### Required work:
Go through the records and filter out every line lacking the word "directories"; copy the lines that remain.
:::
(* ===== verification/Manifest.v ===== *)
(** * Canonical manifests

    Models src/src/manifest.rs: the content commitment over a source tree, and
    the walk of a worktree into manifest entries. *)

From S2P Require Export Payloads.

Module FileMode.
Inductive t := Regular | Executable | Symlink | Gitlink.
(** [FileMode::as_str]. *)
Definition as_str (m : t) : string :=
  match m with
  | Regular => "100644" | Executable => "100755" | Symlink => "120000" | Gitlink => "160000"
  end.
#[export] Instance eq_dec : EqDecision t.
Proof. solve_decision. Defined.
End FileMode.
Export (hints) FileMode.

Record ManifestEntry := mk_ManifestEntry {
  me_path : string;
  me_mode : FileMode.t;
  me_sha256 : Hash256;
}.

Record ManifestValue := mk_ManifestValue { mv_mode : string; mv_sha256 : string }.

#[export] Instance ser_ManifestValue : Serialize ManifestValue := λ v,
  VObject [("mode", to_value (mv_mode v)); ("sha256", to_value (mv_sha256 v))].

(** ** The worktree *)

(** What the file system shows at a path; [None] is a failing read. *)
Inductive FsNode :=
  | FsFile (mode : N) (content : option bytes)
  | FsLink (target : option bytes)
  | FsDir (readable : bool) (children : list (bytes * FsNode))
  | FsOther
  | FsGone.

Module WalkError.
Inductive t := Io | InvalidData.
#[export] Instance eq_dec : EqDecision t.
Proof. solve_decision. Defined.
End WalkError.
Export (hints) WalkError.

(** [is_executable]: the owner-execute bit. *)
Definition is_executable (mode : N) : bool := negb (N.land mode 64 =? 0)%N.

Section manifest.
Context `{Primitives}.

(** [ManifestEntry::file]. *)
Definition entry_file (path : string) (executable : bool) (content : bytes) : ManifestEntry :=
  mk_ManifestEntry path (if executable then FileMode.Executable else FileMode.Regular)
    (sha256 content).

(** [ManifestEntry::symlink]. *)
Definition entry_symlink (path target : string) : ManifestEntry :=
  mk_ManifestEntry path FileMode.Symlink (sha256_utf8 target).

(** [ManifestEntry::gitlink]: 40 or 64 lowercase hex characters. *)
Definition entry_gitlink (path commit_oid_hex : string) : option ManifestEntry :=
  let len := length (lit commit_oid_hex) in
  let len_ok := (len =? 40) || (len =? 64) in
  let hex_ok := forallb is_hex (lit commit_oid_hex) in
  if negb len_ok || negb hex_ok then None
  else Some (mk_ManifestEntry path FileMode.Gitlink (sha256_utf8 commit_oid_hex)).

Definition manifest_value (e : ManifestEntry) : ManifestValue :=
  mk_ManifestValue (FileMode.as_str (me_mode e)) (hex_encode (me_sha256 e)).

(** The loop of [manifest_hash]: a repeated path is ambiguous. *)
Fixpoint manifest_object (object : gmap string ManifestValue) (entries : list ManifestEntry)
    : option (gmap string ManifestValue) :=
  match entries with
  | [] => Some object
  | e :: entries =>
      match object !! me_path e with
      | Some _ => None
      | None => manifest_object (<[me_path e := manifest_value e]> object) entries
      end
  end.

(** A [BTreeMap] with string keys serializes as an object. *)
Definition ser_string_map `{Serialize A} (m : gmap string A) : Value :=
  VObject ((λ e, (e.1, to_value e.2)) <$> btree_entries m).

(** [manifest_hash]. *)
Definition manifest_hash (entries : list ManifestEntry) : option Hash256 :=
  object ← manifest_object ∅ entries;
  sha256_canonical (ser_string_map object).

(** ** The walk *)

(** [utf8_name]. *)
Definition utf8_name (os : bytes) : WalkError.t + string :=
  let s := String.string_of_list_byte os in
  if str_wf s then Ok s else Err WalkError.InvalidData.

(** What the walk carries: the entries, the paths walked, and the directories
    still to read. *)
Record Walk := mk_Walk {
  wk_out : list ManifestEntry;
  wk_walked : gset string;
  wk_stack : list (bool * list (bytes * FsNode) * string);
}.

Definition rel_path (prefix name : string) : string :=
  if prefix =? "" then name else (prefix +:+ "/" +:+ name).

(** One child of a directory. *)
Definition walk_child (gitlinks : gmap string string) (prefix : string) (child : bytes * FsNode)
    (w : Walk) : WalkError.t + Walk :=
  name ← utf8_name child.1;
  if name =? ".git" then Ok w else
  let rel := rel_path prefix name in
  if is_Some_b (gitlinks !! rel) then Ok w else
  match child.2 with
  | FsGone => Err WalkError.Io
  | FsLink target =>
      target ← ok_or target WalkError.Io;
      target ← utf8_name target;
      Ok (mk_Walk (wk_out w ++ [entry_symlink rel target]) ({[rel]} ∪ wk_walked w) (wk_stack w))
  | FsDir readable children =>
      Ok (mk_Walk (wk_out w) (wk_walked w) ((readable, children, rel) :: wk_stack w))
  | FsFile mode content =>
      content ← ok_or content WalkError.Io;
      Ok (mk_Walk (wk_out w ++ [entry_file rel (is_executable mode) content]) ({[rel]} ∪ wk_walked w)
            (wk_stack w))
  | FsOther => Ok w
  end.

Fixpoint walk_children (gitlinks : gmap string string) (prefix : string)
    (children : list (bytes * FsNode)) (w : Walk) : WalkError.t + Walk :=
  match children with
  | [] => Ok w
  | child :: children => w ← walk_child gitlinks prefix child w; walk_children gitlinks prefix children w
  end.

(** The work-stack loop; [fuel] bounds the directories read. *)
Fixpoint walk_dirs (fuel : nat) (gitlinks : gmap string string) (w : Walk) : WalkError.t + Walk :=
  match fuel with
  | O => Ok w
  | S fuel =>
      match wk_stack w with
      | [] => Ok w
      | (readable, children, prefix) :: stack =>
          if negb readable then Err WalkError.Io else
          let children := sort_by (λ a b, cmp a.1 b.1) children in
          w ← walk_children gitlinks prefix children (mk_Walk (wk_out w) (wk_walked w) stack);
          walk_dirs fuel gitlinks w
      end
  end.

(** The directories of a tree. *)
Fixpoint dir_count (n : FsNode) : nat :=
  match n with
  | FsDir _ children => S (sum_list_with (λ c, dir_count c.2) children)
  | _ => 0
  end.

(** The submodule entries, in key order. *)
Fixpoint gitlink_entries (walked_paths : gset string) (gitlinks : list (string * string))
    : WalkError.t + list ManifestEntry :=
  match gitlinks with
  | [] => Ok []
  | (path, oid) :: gitlinks =>
      if path ∈? walked_paths then Err WalkError.InvalidData else
      entry ← ok_or (entry_gitlink path oid) WalkError.InvalidData;
      rest ← gitlink_entries walked_paths gitlinks;
      Ok (entry :: rest)
  end.

(** [manifest_from_dir]. *)
Definition manifest_from_dir (root : bool * list (bytes * FsNode)) (gitlinks : gmap string string)
    : WalkError.t + list ManifestEntry :=
  w ← walk_dirs (S (dir_count (FsDir root.1 root.2))) gitlinks (mk_Walk [] ∅ [(root, "")]);
  links ← gitlink_entries (wk_walked w) (btree_entries gitlinks);
  Ok (wk_out w ++ links).
End manifest.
:::
### Result of this task:
(** What the walk carries: the entries, the paths walked, and the directories
(** The work-stack loop; [fuel] bounds the directories read. *)
(** The directories of a tree. *)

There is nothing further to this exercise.